■ **WORK TASK**
Please print exactly the line containing "owning a page" and every line after it to the end of the records below, and nothing more.

■ **PROVIDED MATERIAL**

"""

(* ===== verification/UserMem.v ===== *)
(** kernel/vm.c on user address spaces.

    [as_inv] is the invariant of one address space together with the page
    allocator: a well-formed page table, every valid entry below the trapframe
    owning a page of its own, no page both free and in use.  [as_chg] is how an
    operation of vm.c changes it; in particular pages only move between the
    free list, the table and the user mappings, so none is lost or used twice.
    [uread] is the abstract view, a partial memory indexed by user virtual
    addresses, which copyout, copyin and copyinstr update and read. *)

From S2P Require Import Prelude Types Memory Spinlock Kalloc Vm PageTable.
Local Open Scope c_scope.

Section UserMem.
Context {L : KernelLayout}.
#[local] Opaque walk mappages_loop kalloc kfree.

(** * Virtual page numbers *)

Lemma page_mod a x : a mod PGSIZE = 0 -> a <= x < a + PGSIZE -> x / PGSIZE = a / PGSIZE.
Proof.
  unfold PGSIZE. intros Ha Hx. pose proof (Z.div_mod a 4096 ltac:(lia)).
  symmetry. apply (Z.div_unique x 4096 (a / 4096) (x - a)); lia.
Qed.

Lemma PGROUNDDOWN_page a : PGROUNDDOWN a = a / PGSIZE * PGSIZE.
Proof. rewrite PGROUNDDOWN_eq. unfold PGSIZE. pose proof (Z.div_mod a 4096 ltac:(lia)). lia. Qed.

"""

■ **REPLY**
    owning a page of its own, no page both free and in use.  [as_chg] is how an
    operation of vm.c changes it; in particular pages only move between the
    free list, the table and the user mappings, so none is lost or used twice.
    [uread] is the abstract view, a partial memory indexed by user virtual
    addresses, which copyout, copyin and copyinstr update and read. *)

From S2P Require Import Prelude Types Memory Spinlock Kalloc Vm PageTable.
Local Open Scope c_scope.

Section UserMem.
Context {L : KernelLayout}.
#[local] Opaque walk mappages_loop kalloc kfree.

(** * Virtual page numbers *)

Lemma page_mod a x : a mod PGSIZE = 0 -> a <= x < a + PGSIZE -> x / PGSIZE = a / PGSIZE.
Proof.
  unfold PGSIZE. intros Ha Hx. pose proof (Z.div_mod a 4096 ltac:(lia)).
  symmetry. apply (Z.div_unique x 4096 (a / 4096) (x - a)); lia.
Qed.

Lemma PGROUNDDOWN_page a : PGROUNDDOWN a = a / PGSIZE * PGSIZE.
Proof. rewrite PGROUNDDOWN_eq. unfold PGSIZE. pose proof (Z.div_mod a 4096 ltac:(lia)). lia. Qed.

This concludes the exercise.